*Exercise*.
Retype the entries. Match them exactly.

*Records excerpted from a collection*.
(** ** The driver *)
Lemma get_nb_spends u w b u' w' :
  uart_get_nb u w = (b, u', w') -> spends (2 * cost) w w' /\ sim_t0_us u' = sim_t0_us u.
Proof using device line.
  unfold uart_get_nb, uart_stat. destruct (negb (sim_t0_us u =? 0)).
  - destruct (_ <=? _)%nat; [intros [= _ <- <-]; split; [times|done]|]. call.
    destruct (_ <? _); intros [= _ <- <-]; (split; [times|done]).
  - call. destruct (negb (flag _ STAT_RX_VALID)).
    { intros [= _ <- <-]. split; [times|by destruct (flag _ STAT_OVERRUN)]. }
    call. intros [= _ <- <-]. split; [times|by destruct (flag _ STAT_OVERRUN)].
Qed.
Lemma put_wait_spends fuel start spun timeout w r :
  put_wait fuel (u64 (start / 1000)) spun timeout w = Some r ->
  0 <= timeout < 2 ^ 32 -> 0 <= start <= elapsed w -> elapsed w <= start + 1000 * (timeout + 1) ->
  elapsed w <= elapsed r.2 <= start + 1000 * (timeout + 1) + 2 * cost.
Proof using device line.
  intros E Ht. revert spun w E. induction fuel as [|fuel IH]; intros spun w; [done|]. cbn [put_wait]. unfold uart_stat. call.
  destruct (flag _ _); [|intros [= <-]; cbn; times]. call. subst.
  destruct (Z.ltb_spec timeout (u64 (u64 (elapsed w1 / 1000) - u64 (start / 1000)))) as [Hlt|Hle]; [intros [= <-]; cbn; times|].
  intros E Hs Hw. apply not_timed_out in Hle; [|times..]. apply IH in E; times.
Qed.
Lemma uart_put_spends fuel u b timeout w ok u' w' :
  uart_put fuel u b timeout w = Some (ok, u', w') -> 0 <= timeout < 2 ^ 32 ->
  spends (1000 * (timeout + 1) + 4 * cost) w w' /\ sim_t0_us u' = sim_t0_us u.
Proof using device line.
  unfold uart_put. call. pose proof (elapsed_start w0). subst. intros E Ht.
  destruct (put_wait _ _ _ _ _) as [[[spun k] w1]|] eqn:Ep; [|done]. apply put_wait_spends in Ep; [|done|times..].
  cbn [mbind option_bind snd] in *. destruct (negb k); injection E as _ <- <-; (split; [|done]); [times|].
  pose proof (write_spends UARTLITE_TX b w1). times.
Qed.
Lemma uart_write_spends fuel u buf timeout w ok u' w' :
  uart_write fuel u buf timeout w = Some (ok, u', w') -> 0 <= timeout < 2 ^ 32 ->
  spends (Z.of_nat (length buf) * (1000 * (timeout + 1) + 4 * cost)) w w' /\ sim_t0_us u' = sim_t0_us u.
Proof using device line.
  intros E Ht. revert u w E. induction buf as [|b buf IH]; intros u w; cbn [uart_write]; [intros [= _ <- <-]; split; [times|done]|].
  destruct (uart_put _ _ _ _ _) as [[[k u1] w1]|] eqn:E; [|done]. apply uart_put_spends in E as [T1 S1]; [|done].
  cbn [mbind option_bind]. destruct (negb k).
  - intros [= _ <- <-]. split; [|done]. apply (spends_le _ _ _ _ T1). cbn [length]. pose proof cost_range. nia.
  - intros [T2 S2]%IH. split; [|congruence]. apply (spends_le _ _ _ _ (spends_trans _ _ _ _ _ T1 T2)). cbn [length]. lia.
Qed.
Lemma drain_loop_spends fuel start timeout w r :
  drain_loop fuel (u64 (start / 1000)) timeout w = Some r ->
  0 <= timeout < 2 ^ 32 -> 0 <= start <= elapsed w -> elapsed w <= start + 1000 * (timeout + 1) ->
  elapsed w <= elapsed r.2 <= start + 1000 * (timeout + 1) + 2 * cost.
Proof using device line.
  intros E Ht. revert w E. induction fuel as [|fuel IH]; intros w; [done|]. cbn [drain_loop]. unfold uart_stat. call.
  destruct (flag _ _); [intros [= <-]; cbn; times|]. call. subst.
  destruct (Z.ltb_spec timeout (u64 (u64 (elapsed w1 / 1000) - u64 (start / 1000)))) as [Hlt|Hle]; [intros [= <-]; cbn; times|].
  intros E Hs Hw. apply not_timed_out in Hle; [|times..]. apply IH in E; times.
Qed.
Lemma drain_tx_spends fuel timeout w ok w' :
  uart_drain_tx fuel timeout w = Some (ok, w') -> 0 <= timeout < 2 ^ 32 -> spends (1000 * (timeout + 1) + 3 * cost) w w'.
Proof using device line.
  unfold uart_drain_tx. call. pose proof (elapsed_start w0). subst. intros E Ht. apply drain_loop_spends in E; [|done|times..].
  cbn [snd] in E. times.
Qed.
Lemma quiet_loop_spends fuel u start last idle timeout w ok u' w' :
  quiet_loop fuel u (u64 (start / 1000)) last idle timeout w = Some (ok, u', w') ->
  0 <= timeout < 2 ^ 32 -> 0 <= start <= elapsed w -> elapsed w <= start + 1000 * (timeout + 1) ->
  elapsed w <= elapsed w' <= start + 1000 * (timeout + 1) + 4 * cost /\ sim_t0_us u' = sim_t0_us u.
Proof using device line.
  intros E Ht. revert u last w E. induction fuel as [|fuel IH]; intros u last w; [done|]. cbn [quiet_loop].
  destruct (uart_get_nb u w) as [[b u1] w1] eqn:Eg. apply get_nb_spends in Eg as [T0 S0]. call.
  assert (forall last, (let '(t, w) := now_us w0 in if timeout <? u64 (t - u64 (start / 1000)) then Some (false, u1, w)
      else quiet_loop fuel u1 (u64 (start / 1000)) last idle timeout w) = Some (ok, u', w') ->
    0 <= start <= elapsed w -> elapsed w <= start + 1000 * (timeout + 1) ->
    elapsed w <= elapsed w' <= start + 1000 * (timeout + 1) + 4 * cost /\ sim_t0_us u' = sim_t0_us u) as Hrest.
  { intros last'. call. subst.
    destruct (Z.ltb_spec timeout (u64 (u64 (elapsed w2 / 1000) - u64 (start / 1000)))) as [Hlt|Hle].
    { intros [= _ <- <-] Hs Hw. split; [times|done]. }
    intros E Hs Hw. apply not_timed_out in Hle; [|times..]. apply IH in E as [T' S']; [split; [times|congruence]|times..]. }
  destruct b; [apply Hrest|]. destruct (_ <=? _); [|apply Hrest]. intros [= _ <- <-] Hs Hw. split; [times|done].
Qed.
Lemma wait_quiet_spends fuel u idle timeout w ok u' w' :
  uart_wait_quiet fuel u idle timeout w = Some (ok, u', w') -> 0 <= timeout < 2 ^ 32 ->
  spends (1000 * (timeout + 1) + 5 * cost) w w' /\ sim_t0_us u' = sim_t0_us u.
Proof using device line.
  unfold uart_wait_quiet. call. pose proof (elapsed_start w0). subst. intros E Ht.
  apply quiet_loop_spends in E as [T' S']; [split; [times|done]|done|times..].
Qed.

*Answer for the task*.
(** ** The driver *)
Lemma get_nb_spends u w b u' w' :
  uart_get_nb u w = (b, u', w') -> spends (2 * cost) w w' /\ sim_t0_us u' = sim_t0_us u.
Proof using device line.
  unfold uart_get_nb, uart_stat. destruct (negb (sim_t0_us u =? 0)).
  - destruct (_ <=? _)%nat; [intros [= _ <- <-]; split; [times|done]|]. call.
    destruct (_ <? _); intros [= _ <- <-]; (split; [times|done]).
  - call. destruct (negb (flag _ STAT_RX_VALID)).
    { intros [= _ <- <-]. split; [times|by destruct (flag _ STAT_OVERRUN)]. }
    call. intros [= _ <- <-]. split; [times|by destruct (flag _ STAT_OVERRUN)].
Qed.
Lemma put_wait_spends fuel start spun timeout w r :
  put_wait fuel (u64 (start / 1000)) spun timeout w = Some r ->
  0 <= timeout < 2 ^ 32 -> 0 <= start <= elapsed w -> elapsed w <= start + 1000 * (timeout + 1) ->
  elapsed w <= elapsed r.2 <= start + 1000 * (timeout + 1) + 2 * cost.
Proof using device line.
  intros E Ht. revert spun w E. induction fuel as [|fuel IH]; intros spun w; [done|]. cbn [put_wait]. unfold uart_stat. call.
  destruct (flag _ _); [|intros [= <-]; cbn; times]. call. subst.
  destruct (Z.ltb_spec timeout (u64 (u64 (elapsed w1 / 1000) - u64 (start / 1000)))) as [Hlt|Hle]; [intros [= <-]; cbn; times|].
  intros E Hs Hw. apply not_timed_out in Hle; [|times..]. apply IH in E; times.
Qed.
Lemma uart_put_spends fuel u b timeout w ok u' w' :
  uart_put fuel u b timeout w = Some (ok, u', w') -> 0 <= timeout < 2 ^ 32 ->
  spends (1000 * (timeout + 1) + 4 * cost) w w' /\ sim_t0_us u' = sim_t0_us u.
Proof using device line.
  unfold uart_put. call. pose proof (elapsed_start w0). subst. intros E Ht.
  destruct (put_wait _ _ _ _ _) as [[[spun k] w1]|] eqn:Ep; [|done]. apply put_wait_spends in Ep; [|done|times..].
  cbn [mbind option_bind snd] in *. destruct (negb k); injection E as _ <- <-; (split; [|done]); [times|].
  pose proof (write_spends UARTLITE_TX b w1). times.
Qed.
Lemma uart_write_spends fuel u buf timeout w ok u' w' :
  uart_write fuel u buf timeout w = Some (ok, u', w') -> 0 <= timeout < 2 ^ 32 ->
  spends (Z.of_nat (length buf) * (1000 * (timeout + 1) + 4 * cost)) w w' /\ sim_t0_us u' = sim_t0_us u.
Proof using device line.
  intros E Ht. revert u w E. induction buf as [|b buf IH]; intros u w; cbn [uart_write]; [intros [= _ <- <-]; split; [times|done]|].
  destruct (uart_put _ _ _ _ _) as [[[k u1] w1]|] eqn:E; [|done]. apply uart_put_spends in E as [T1 S1]; [|done].
  cbn [mbind option_bind]. destruct (negb k).
  - intros [= _ <- <-]. split; [|done]. apply (spends_le _ _ _ _ T1). cbn [length]. pose proof cost_range. nia.
  - intros [T2 S2]%IH. split; [|congruence]. apply (spends_le _ _ _ _ (spends_trans _ _ _ _ _ T1 T2)). cbn [length]. lia.
Qed.
Lemma drain_loop_spends fuel start timeout w r :
  drain_loop fuel (u64 (start / 1000)) timeout w = Some r ->
  0 <= timeout < 2 ^ 32 -> 0 <= start <= elapsed w -> elapsed w <= start + 1000 * (timeout + 1) ->
  elapsed w <= elapsed r.2 <= start + 1000 * (timeout + 1) + 2 * cost.
Proof using device line.
  intros E Ht. revert w E. induction fuel as [|fuel IH]; intros w; [done|]. cbn [drain_loop]. unfold uart_stat. call.
  destruct (flag _ _); [intros [= <-]; cbn; times|]. call. subst.
  destruct (Z.ltb_spec timeout (u64 (u64 (elapsed w1 / 1000) - u64 (start / 1000)))) as [Hlt|Hle]; [intros [= <-]; cbn; times|].
  intros E Hs Hw. apply not_timed_out in Hle; [|times..]. apply IH in E; times.
Qed.
Lemma drain_tx_spends fuel timeout w ok w' :
  uart_drain_tx fuel timeout w = Some (ok, w') -> 0 <= timeout < 2 ^ 32 -> spends (1000 * (timeout + 1) + 3 * cost) w w'.
Proof using device line.
  unfold uart_drain_tx. call. pose proof (elapsed_start w0). subst. intros E Ht. apply drain_loop_spends in E; [|done|times..].
  cbn [snd] in E. times.
Qed.
Lemma quiet_loop_spends fuel u start last idle timeout w ok u' w' :
  quiet_loop fuel u (u64 (start / 1000)) last idle timeout w = Some (ok, u', w') ->
  0 <= timeout < 2 ^ 32 -> 0 <= start <= elapsed w -> elapsed w <= start + 1000 * (timeout + 1) ->
  elapsed w <= elapsed w' <= start + 1000 * (timeout + 1) + 4 * cost /\ sim_t0_us u' = sim_t0_us u.
Proof using device line.
  intros E Ht. revert u last w E. induction fuel as [|fuel IH]; intros u last w; [done|]. cbn [quiet_loop].
  destruct (uart_get_nb u w) as [[b u1] w1] eqn:Eg. apply get_nb_spends in Eg as [T0 S0]. call.
  assert (forall last, (let '(t, w) := now_us w0 in if timeout <? u64 (t - u64 (start / 1000)) then Some (false, u1, w)
      else quiet_loop fuel u1 (u64 (start / 1000)) last idle timeout w) = Some (ok, u', w') ->
    0 <= start <= elapsed w -> elapsed w <= start + 1000 * (timeout + 1) ->
    elapsed w <= elapsed w' <= start + 1000 * (timeout + 1) + 4 * cost /\ sim_t0_us u' = sim_t0_us u) as Hrest.
  { intros last'. call. subst.
    destruct (Z.ltb_spec timeout (u64 (u64 (elapsed w2 / 1000) - u64 (start / 1000)))) as [Hlt|Hle].
    { intros [= _ <- <-] Hs Hw. split; [times|done]. }
    intros E Hs Hw. apply not_timed_out in Hle; [|times..]. apply IH in E as [T' S']; [split; [times|congruence]|times..]. }
  destruct b; [apply Hrest|]. destruct (_ <=? _); [|apply Hrest]. intros [= _ <- <-] Hs Hw. split; [times|done].
Qed.
Lemma wait_quiet_spends fuel u idle timeout w ok u' w' :
  uart_wait_quiet fuel u idle timeout w = Some (ok, u', w') -> 0 <= timeout < 2 ^ 32 ->
  spends (1000 * (timeout + 1) + 5 * cost) w w' /\ sim_t0_us u' = sim_t0_us u.
Proof using device line.
  unfold uart_wait_quiet. call. pose proof (elapsed_start w0). subst. intros E Ht.
  apply quiet_loop_spends in E as [T' S']; [split; [times|done]|done|times..].
Qed.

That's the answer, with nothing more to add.